Your goal: Output the full listing below, keeping each line exact.

Data shown:
(** C9: [getSearchURL] starts the URL with "https://www.google." and the
    domain [GoogleDomains] maps the country code to when the code is one
    of its keys, and with "https://www.google.com/search?q=" (the "us"
    domain) otherwise; then comes the search term, query-escaped (only
    letters, digits and - _ . ~ + % are left, and unescaping gives the
    term back), then the language and the start rank. *)
Theorem getSearchURL_domain (searchTerm : string) (opts : SearchOptions) :
  getSearchURL searchTerm opts
  = match GoogleDomains !! CountryCode opts with
    | Some domain => stdGoogleBase +:+ domain
    | None => "https://www.google.com/search?q="
    end
    +:+ QueryEscape searchTerm +:+ "&hl=" +:+ LanguageCode opts
    +:+ "&start=" +:+ Itoa (Start opts)
  ∧ allBytes querySafe (QueryEscape searchTerm) = true
  ∧ QueryUnescape (QueryEscape searchTerm) = Some searchTerm.
Proof.
  split; [|split].
  - unfold getSearchURL. rewrite GoogleDomains_us.
    destruct (GoogleDomains !! CountryCode opts) as [domain|];
      by rewrite !str_app_assoc.
  - apply QueryEscape_safe.
  - apply QueryUnescape_QueryEscape.
Qed.

Lemma eachHit_no_context_panic {Context : Type} (world : World Context)
    (hits : list Hit) :
  ∀ rank results, eachHit Context world rank results hits ≠ Panicked NilContext.
Proof.
  induction hits as [|el hits IH]; intros rank results; cbn.
  - discriminate.
  - destruct (urlParse Context world (hitHref el)); [discriminate|apply IH].
Qed.

Lemma searchWith_no_context_panic {Context : Type} (world : World Context)
    (ctx : Context) (searchTerm : string) (opts : list SearchOptions) :
  (searchWith Context world (Some ctx) searchTerm opts).2 ≠ Panicked NilContext.
Proof.
  unfold searchWith, Wait.
  destruct (RateLimitWait Context world ctx); [discriminate|].
  destruct (urlParse Context world _); [discriminate|].
  destruct (clientDo Context world _ _) as [err|resp]; [discriminate|].
  destruct (StatusCode resp =? 200)%Z; [|discriminate].
  unfold parseResults. destruct (Body resp) as [err|hits]; [discriminate|].
  pose proof (eachHit_no_context_panic world hits 1 []) as Hend.
  by destruct (eachHit Context world 1 [] hits) as [results|err|[]].
Qed.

Written reply:
(** C9: [getSearchURL] starts the URL with "https://www.google." and the
    domain [GoogleDomains] maps the country code to when the code is one
    of its keys, and with "https://www.google.com/search?q=" (the "us"
    domain) otherwise; then comes the search term, query-escaped (only
    letters, digits and - _ . ~ + % are left, and unescaping gives the
    term back), then the language and the start rank. *)
Theorem getSearchURL_domain (searchTerm : string) (opts : SearchOptions) :
  getSearchURL searchTerm opts
  = match GoogleDomains !! CountryCode opts with
    | Some domain => stdGoogleBase +:+ domain
    | None => "https://www.google.com/search?q="
    end
    +:+ QueryEscape searchTerm +:+ "&hl=" +:+ LanguageCode opts
    +:+ "&start=" +:+ Itoa (Start opts)
  ∧ allBytes querySafe (QueryEscape searchTerm) = true
  ∧ QueryUnescape (QueryEscape searchTerm) = Some searchTerm.
Proof.
  split; [|split].
  - unfold getSearchURL. rewrite GoogleDomains_us.
    destruct (GoogleDomains !! CountryCode opts) as [domain|];
      by rewrite !str_app_assoc.
  - apply QueryEscape_safe.
  - apply QueryUnescape_QueryEscape.
Qed.

Lemma eachHit_no_context_panic {Context : Type} (world : World Context)
    (hits : list Hit) :
  ∀ rank results, eachHit Context world rank results hits ≠ Panicked NilContext.
Proof.
  induction hits as [|el hits IH]; intros rank results; cbn.
  - discriminate.
  - destruct (urlParse Context world (hitHref el)); [discriminate|apply IH].
Qed.

Lemma searchWith_no_context_panic {Context : Type} (world : World Context)
    (ctx : Context) (searchTerm : string) (opts : list SearchOptions) :
  (searchWith Context world (Some ctx) searchTerm opts).2 ≠ Panicked NilContext.
Proof.
  unfold searchWith, Wait.
  destruct (RateLimitWait Context world ctx); [discriminate|].
  destruct (urlParse Context world _); [discriminate|].
  destruct (clientDo Context world _ _) as [err|resp]; [discriminate|].
  destruct (StatusCode resp =? 200)%Z; [|discriminate].
  unfold parseResults. destruct (Body resp) as [err|hits]; [discriminate|].
  pose proof (eachHit_no_context_panic world hits 1 []) as Hend.
  by destruct (eachHit Context world 1 [] hits) as [results|err|[]].
Qed.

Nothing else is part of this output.